There is increased pressure from both opposition benches and those within government for the establishment of a Parliamentary committee to oversee the Presidency.

The Presidency’s purview has significantly increased over recent years, being characterised by some in the opposite benches as a ‘super-presidency’. The latest such move was to absorb the portfolio of the shuttered Department of Public Enterprises.

On 23 July, President Cyril Ramaphosa presented his office’s R612-million budget before the National Assembly, which was seemingly a repeat of much of his Opening of Parliament address on 18 July.

The Constitution outlines that the National Assembly “must provide for mechanisms to ensure that all executive organs of state in the national sphere of government are accountable to it.”

All national organs of state are overseen by National Assembly committees, except the Presidency.

This was picked up in Zondo Report from the State Capture Inquiry.

It outlined that “recent history… shows that the president’s conduct is not always subjected to adequate oversight by the existing portfolio committee [thus] a process to enable the president and Presidency’s conduct to be subjected to more probing scrutiny… would therefore appear to be beneficial.”

Before the Zondo Report’s release in June 2022, IFP’s Narend Singh, now a deputy minister, proposed creating a committee to oversee the Presidency.

The proposal was stalled by the ANC members and was eventually pushed to the seventh administration – which did not create such a committee when others were established.
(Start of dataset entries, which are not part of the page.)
Lemma process_claim_within qkey p u tr m :
  within p u tr m -> wp reliable (fun _ tr m => within p u tr m) (process_claim qkey) tr m.
Proof.
  intros Hw. unfold process_claim. apply wp_bind.
  eapply wp_mono with (Q := fun r tr' m' => within p u tr' m' /\
    forall v, r = Ok (Some v) -> m' !! ("claim:" +:+ claim_id_of qkey) = Some v).
  2: { unfold kv_get. apply wp_bind; ask. intros r m' Ha. pose proof (quiet_within _ _ _ _ _ _ _ Hw Ha eq_refl) as Hw'.
       destruct Ha as [-> (s & v & -> & Hv)]. destruct (s =? 404); [done|]. destruct (Z.eqb_spec s 200) as [Hs|Hs]; cbn [negb].
       - cbn [wp]. split; [done|]. intros v' [= ->]. by rewrite (Hv Hs).
       - unfold print. apply wp_bind; ask. intros r m' Ha. pose proof (quiet_within _ _ _ _ _ _ _ Hw' Ha eq_refl) as Hw2. by destruct r. }
  intros [rec|e] tr1 m1 [H1 Hk]; [|done]. destruct rec as [v|]; [|by apply quiet_wp; [apply kv_delete_quiet|]].
  specialize (Hk v eq_refl). destruct v as [ss|c|f|t]; [by apply quiet_wp; [apply kv_delete_quiet|]| |by apply quiet_wp; [apply kv_delete_quiet|]|].
  2: { case_test; [by apply quiet_wp; [apply kv_delete_quiet|]|done]. }
  destruct (cstatus c) eqn:Hc; [|by apply quiet_wp; [apply kv_delete_quiet|]..].
  destruct (amount_atomic c) as [amt|]; [|done]. destruct (amt <? MIN_PAYOUT).
  { destruct H1 as [H1p H1u]. eapply settle_within; [|done|exact Hk|done|done|apply kv_delete_quiet]. lia. }
  unfold print at 1. apply wp_bind; ask. intros r m' [-> [[] ->]]. apply wp_bind. unfold wallet. apply wp_bind; ask.
  intros r m' [-> (s & b & rep & -> & Hrep)].
  assert (transfers ((tr1 ++ [Print ("[pay] " +:+ claim_id_of qkey)]) ++ [HttpWallet (Transfer amt (address c) 0 [1; 2; 3; 4; 5]%Z 0 true)])
          + pending m1 <= S p)%nat as Hp.
  { destruct H1 as [H1p H1u]. rewrite !transfers_snoc. cbn [is_transfer]. lia. }
  assert (forall msg, all_quiet (do! kv_delete qkey in print msg)) as Hq.
  { intros msg. apply paths_bind. eapply paths_mono; [|apply kv_delete_quiet]. intros [[]|?] _; [apply print_quiet|done]. }
  destruct H1 as [H1p H1u].
  assert (forall err, err <> ""%string -> wp reliable (fun _ tr m => within p u tr m)
            (if String.eqb err "" then Throw "AttributeError" else do! kv_put ("claim:" +:+ claim_id_of qkey) (Claim (claim_failed c err)) 86400 in
             do! kv_delete qkey in print ("[pay] FAIL " +:+ claim_id_of qkey))
            ((tr1 ++ [Print ("[pay] " +:+ claim_id_of qkey)]) ++ [HttpWallet (Transfer amt (address c) 0 [1; 2; 3; 4; 5]%Z 0 true)]) m1) as Hfail.
  { intros err He. apply String.eqb_neq in He as ->. by eapply settle_within. }
  destruct (negb (s =? 200)); [by apply Hfail|]. destruct rep as [e|e|[e|]|res]; [by apply Hfail|done|apply Hfail|by apply Hfail|].
  { cbn in Hrep |- *. congruence. }
  by eapply settle_within.
Qed.
(* ===== verification/Page.v ===== *)
(** * Page: the game's page in the browser (wordmine/public/game.js)

    The page is one state: the variables of the script, the elements of the document it touches, the remembered address,
    the timers that are set and the promises that are awaited.  A callback of the script is an action on that state which
    may throw, keeping the changes made before; an asynchronous function is cut at its [await]: the first part leaves a
    continuation among the awaited promises, the second part is the action that runs when the answer arrives.  [step] is one turn of
    the event loop.  Timers and answers may come in any order, and callbacks may run whether or not their element is visible. *)
From S2P Require Import Prelude Wallet JsCore Number Json.
Local Open Scope Z_scope.
Local Open Scope glaciem_scope.

(** ** The document *)

(** The elements of [els], named as there; [donate] and [captchaWrap] are never written. *)
Inductive el : Type :=
| els_start | els_game | els_win | els_loss | els_cooldown | els_playBtn | els_faucetBal | els_faucetAddr
| els_maxReward | els_minReward | els_winGuesses | els_winReward | els_claimAddress | els_claimBtn | els_claimStatus
| els_lossWord | els_cooldownTime | els_toast | els_walletPanel | els_walletEmpty | els_walletSaved | els_walletSavedAddr
| els_walletChangeConfirm | els_walletChangeCurrentAddr | els_walletChangeCb | els_walletChangeGoBtn | els_genWalletBtn
| els_walletShow | els_walletShowAddr | els_walletShowSeed | els_seedCopyBtn | els_seedConfirmCb | els_seedContinue.

#[export] Instance el_eq_dec : EqDecision el.
Proof. solve_decision. Defined.

Record element : Type := mk_element {
  hidden : bool;
  disabled : bool;
  checked : bool;
  text : string;                    (** [textContent] *)
  value : string;
  color : string;                   (** [style.color] *)
  classes : list string;
  dataset : gmap string string;
  words : list string;              (** the children [showSeed] appends *)
}.

Definition set_hidden b e := mk_element b (disabled e) (checked e) (text e) (value e) (color e) (classes e) (dataset e) (words e).
Definition set_disabled b e := mk_element (hidden e) b (checked e) (text e) (value e) (color e) (classes e) (dataset e) (words e).
Definition set_checked b e := mk_element (hidden e) (disabled e) b (text e) (value e) (color e) (classes e) (dataset e) (words e).
Definition set_text s e := mk_element (hidden e) (disabled e) (checked e) s (value e) (color e) (classes e) (dataset e) (words e).
Definition set_value s e := mk_element (hidden e) (disabled e) (checked e) (text e) s (color e) (classes e) (dataset e) (words e).
Definition set_color s e := mk_element (hidden e) (disabled e) (checked e) (text e) (value e) s (classes e) (dataset e) (words e).
Definition set_classes l e := mk_element (hidden e) (disabled e) (checked e) (text e) (value e) (color e) l (dataset e) (words e).
Definition set_data k s e :=
  mk_element (hidden e) (disabled e) (checked e) (text e) (value e) (color e) (classes e) (<[k := s]> (dataset e)) (words e).
Definition set_words l e := mk_element (hidden e) (disabled e) (checked e) (text e) (value e) (color e) (classes e) (dataset e) l.

(** [classList.add] and [classList.remove]. *)
Definition class_add (c : string) (l : list string) : list string := if bool_decide (c ∈ l) then l else l ++ [c].
Definition class_remove (c : string) (l : list string) : list string := List.filter (fun d => negb (String.eqb d c)) l.

(** A cell of the board; the one with the id [c<r><c>] is the entry [(r, c)] of the board. *)
Record cell : Type := mk_cell { cell_text : string; cell_class : list string }.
FF Plus parliamentary leader Corne Mulder, who served on the sixth Parliament’s Rules Committee where Singh proposed the establishment, said that “this will be an issue that will not go away, and it is something we’ll have to deal with”.
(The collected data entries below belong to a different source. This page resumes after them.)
(* ===== verification/PageLogic.v ===== *)
(** * PageLogic: reasoning about the actions of the page

    [pres R m]: whatever page the action [m] starts from, it ends in one related to it by the preorder [R], also when it
    throws.  The class [Frame] lists the primitive actions of the parts of the script that do not touch the game; every callback
    built from them preserves every [Frame], and is proved to do so once here. *)
From S2P Require Import Prelude Wallet JsCore Number Json Page.
From stdpp Require Import relations.
Local Open Scope Z_scope.
Local Open Scope glaciem_scope.

Section Pres.
Context (R : relation page) `{!PreOrder R}.

Definition pres {A} (m : act A) : Prop := forall p, R p (m p).2.

Lemma pres_bind {A B} (m : act A) (k : A -> act B) : pres m -> (forall a, pres (k a)) -> pres (act_bind m k).
Proof.
  intros Hm Hk p. unfold act_bind. pose proof (Hm p) as H. destruct (m p) as [[a|e] p']; [|done].
  etransitivity; [exact H|apply Hk].
Qed.

Lemma pres_get {B} (k : page -> act B) : (forall q, pres (k q)) -> pres (act_bind get k).
Proof. intros Hk p. apply Hk. Qed.

Lemma pres_pure {A} (a : A) : pres (pure a).
Proof. intros p. reflexivity. Qed.

Lemma pres_throw {A} e : pres (throw (A := A) e).
Proof. intros p. reflexivity. Qed.

Lemma pres_of_res {A} (r : res A) : pres (of_res r).
Proof. intros p. reflexivity. Qed.

Lemma pres_for_each {A} (l : list A) f : (forall x, pres (f x)) -> pres (for_each l f).
Proof. intros Hf. induction l as [|x l IH]; cbn [for_each]; [apply pres_pure|]. apply pres_bind; [apply Hf|done]. Qed.
End Pres.

(** Timers of the game itself. *)
Definition game_task (t : task) : bool :=
  match t with Flip _ _ _ _ | FlipEnd _ _ _ _ | PaintKeyboard => true | _ => false end.

(** What the page may send: guesses of five letters and claims for addresses. *)
Definition call_ok (c : api_call) : Prop :=
  match api_path c with
  | "/guess"%string => exists s g, api_body c = Some (JObj (s ++ [("guess"%string, JStr g)])) /\ re_five_letters g = true
  | "/claim"%string => exists t a, api_body c = Some (JObj (t ++ [("address"%string, JStr a)])) /\ re_address a = true
  | _ => True
  end.
Definition effect_ok (e : effect) : Prop := match e with Fetch c => call_ok c | _ => True end.

Class Frame (R : relation page) : Prop := {
  frame_preorder :: PreOrder R;
  frame_on x f : pres R (on x f);
  frame_keep a : pres R (keep a);
  frame_session x : pres R (var (set_sessionId x));
  frame_captcha x : pres R (var (set_captchaToken x));
  frame_over x : pres R (var (set_gameOver x));
  frame_module x : pres R (var (set_walletMod x));
  frame_emit e : effect_ok e -> pres R (emit e);
  frame_setTimeout t ms : game_task t = false -> pres R (setTimeout t ms);
  frame_no_toast : pres R (on_timers (List.filter (fun t => match t.2 with HideToast => false | _ => true end)));
  frame_wait k : (forall g, k <> InSubmitRow g) -> pres R (on_awaited (fun l => l ++ [k]));
}.

Create HintDb page.
#[export] Hint Resolve pres_pure pres_throw pres_of_res frame_on frame_keep frame_session frame_captcha frame_over
  frame_module frame_no_toast frame_preorder : page.
#[export] Hint Extern 1 (pres _ (setTimeout _ _)) => (apply frame_setTimeout; reflexivity) : page.
#[export] Hint Extern 1 (pres _ (on_awaited _)) => (apply frame_wait; discriminate) : page.
#[export] Hint Extern 1 (pres _ (emit _)) => (apply frame_emit; exact I) : page.

(** Walk through an action, solving its primitive parts. *)
Ltac walk :=
  repeat first
    [ solve [auto with page typeclass_instances]
    | match goal with
      | |- pres ?R (act_bind get _) => apply (pres_get R); intros ?
      | |- pres ?R (act_bind _ _) => apply (pres_bind R); [|intros ?]
      | |- pres ?R (for_each _ _) => apply (pres_for_each R); intros ?
      | |- pres _ (if ?b then _ else _) => destruct b eqn:?
      | |- pres _ (match ?x with _ => _ end) => destruct x eqn:?
      | |- pres _ (let '(_, _) := ?x in _) => destruct x
      | |- PreOrder _ => apply frame_preorder
      end
    | progress unfold toast_text, skip, wait_for, pollClaimStatus, api ].

Section Callbacks.
Context (R : relation page) `{!Frame R}.

Lemma pres_toast msg ms : pres R (toast msg ms).
Proof. unfold toast. walk. Qed.
#[local] Hint Resolve pres_toast : page.

Lemma pres_tick claimId tries : pres R (tick claimId tries).
Proof. unfold tick. walk. Qed.
Lemma pres_renderSavedWallet : pres R renderSavedWallet.
Proof. unfold renderSavedWallet. walk. Qed.
Lemma pres_hideAll : pres R hideAllWalletPanels.
Proof. unfold hideAllWalletPanels. walk. Qed.
Lemma pres_upd secs : pres R (upd secs).
Proof. unfold upd. walk. Qed.
#[local] Hint Resolve pres_tick pres_renderSavedWallet pres_hideAll pres_upd : page.

Lemma pres_showWin data : pres R (showWin data).
Proof. unfold showWin. walk. Qed.
Lemma pres_showLoss a : pres R (showLoss a).
Proof. unfold showLoss. walk. Qed.
Lemma pres_showSeed w : pres R (showSeed w).
Proof. unfold showSeed. walk. Qed.
Lemma pres_refreshFaucet : pres R refreshFaucet.
Proof. unfold refreshFaucet. walk. Qed.
#[local] Hint Resolve pres_showWin pres_showLoss pres_showSeed pres_refreshFaucet : page.

Lemma pres_show_page : pres R show_page.
Proof. unfold show_page, showStart. walk. Qed.
Lemma pres_startGame : pres R startGame.
Proof. unfold startGame. walk. Qed.
Lemma pres_startGame_answer st body : pres R (startGame_answer st body).
Proof. unfold startGame_answer, showCooldown, showGame. walk. Qed.
Lemma pres_submitClaim_answer st body : pres R (submitClaim_answer st body).
Proof. unfold submitClaim_answer. walk. Qed.
Lemma pres_tick_answer id n st body : pres R (tick_answer id n st body).
Proof. unfold tick_answer, tick_failed, tick_pending. walk. Qed.
Lemma pres_refreshFaucet_answer st body : pres R (refreshFaucet_answer st body).
Proof. unfold refreshFaucet_answer. walk. Qed.
Lemma pres_generateNewWallet : pres R generateNewWallet.
Proof. unfold generateNewWallet, loadWalletMod. walk. Qed.
Lemma pres_generate_answer b w : pres R (generateNewWallet_answer b w).
Proof. unfold generateNewWallet_answer, loadWalletMod_answer. walk. Qed.
Lemma pres_guess_finished body : pres R (guess_finished body).
Proof. unfold guess_finished. walk. Qed.

Lemma pres_submitClaim : pres R submitClaim.
Proof.
  unfold submitClaim. walk. apply frame_emit. cbn. do 2 eexists. split; [reflexivity|]. by apply negb_false_iff.
Qed.

Lemma pres_copy_seed : pres R copy_seed.
Proof. unfold copy_seed. walk. Qed.
Lemma pres_confirm b : pres R (on els_seedConfirmCb (set_checked b) ;% confirm_changed).
Proof. unfold confirm_changed. walk. Qed.
Lemma pres_continue : pres R continue.
Proof. unfold continue. walk. Qed.
Lemma pres_change_wallet : pres R change_wallet.
Proof. unfold change_wallet. walk. Qed.
Lemma pres_change_changed b : pres R (on els_walletChangeCb (set_checked b) ;% change_changed).
Proof. unfold change_changed. walk. Qed.
Lemma pres_change_go : pres R change_go.
Proof. unfold change_go. walk. Qed.
Lemma pres_change_cancel : pres R change_cancel.
Proof. unfold change_cancel. walk. Qed.
Lemma pres_copy_address : pres R copy_address.
Proof. unfold copy_address. walk. Qed.
Lemma pres_captcha_solved t : pres R (captcha_solved t).
Proof. unfold captcha_solved. walk. Qed.
Lemma pres_captcha_expired : pres R captcha_expired.
Proof. unfold captcha_expired. walk. Qed.
End Callbacks.

#[export] Hint Resolve pres_toast pres_tick pres_renderSavedWallet pres_hideAll pres_upd pres_showWin pres_showLoss pres_showSeed
  pres_refreshFaucet pres_show_page pres_startGame pres_startGame_answer pres_submitClaim_answer pres_tick_answer
  pres_refreshFaucet_answer pres_generateNewWallet pres_generate_answer pres_guess_finished pres_submitClaim pres_copy_seed
  pres_confirm pres_continue pres_change_wallet pres_change_changed pres_change_go pres_change_cancel pres_copy_address
  pres_captcha_solved pres_captcha_expired : page.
But what has greatly exacerbated these calls for an oversight of the Presidency is the decision to dissolve the Department of Public Enterprises and create a holding company which would centralise ownership of the State Owned Enterprises (SOEs).

“The coordination of the relevant public enterprises will be located in the Presidency during the process of implementing a new shareholder model,” said Ramaphosa during the announcement of the appointment of the seventh administration’s national executive on 30 June.

This includes “strategic entities” such as Eskom, Transnet, South African Airways, the South African Post Office and the South African National Roads Agency among others.

The official opposition, uMkhonto Wesizwe (MK), parliamentary leader John Hlophe said that the lack of an oversight committee is “a serious lacuna – we are here as parliamentarians to ensure that there is proper accountability.”

“With the dissolution of the Department of Public Enterprises, state-owned companies will now fall under the Presidency, which means they will no longer be accountable to Parliament,” said Hlophe.  

Whiel the DA supports the establishment of such a committee, it outlined that other committees can still conduct oversight over respective SOEs.

Be “rest assured that we will also be calling state-owned entities to the relevant line departments’ portfolio committees,” said DA MP Kevin Mileham.

ActionSA caucus leader Athol Trollip questioned the lack of parliamentary oversight of the Presidency, despite previous calls for its establishment.

“After an absence of 10 years in this House, I see that the more things change, the more things stay the same,” said Trollip.

“In 2009, as the leader of the opposition, I called for a dedicated oversight committee of the Presidency. We have nine such committees in the provinces, and the question is, why not here,” he added.

Rise Mzansi leader and Standing Committee on Public Accounts (SCOPA) chairperson, Songezo Zibi, said that “over the years the size and scope of the Presidency has expanded significantly… however, the growth of the Presidency has not been matched by efforts to ensure that the many issues that previously fell to ministries, continue to be subject to parliamentary oversight.”

“At the heart of South Africans’ despair…is the sense that government leaders are not accountable. There is no one more obligated to set an example than you by working with Parliament to create an appropriate mechanism for this body to provide oversight over this work,” he added.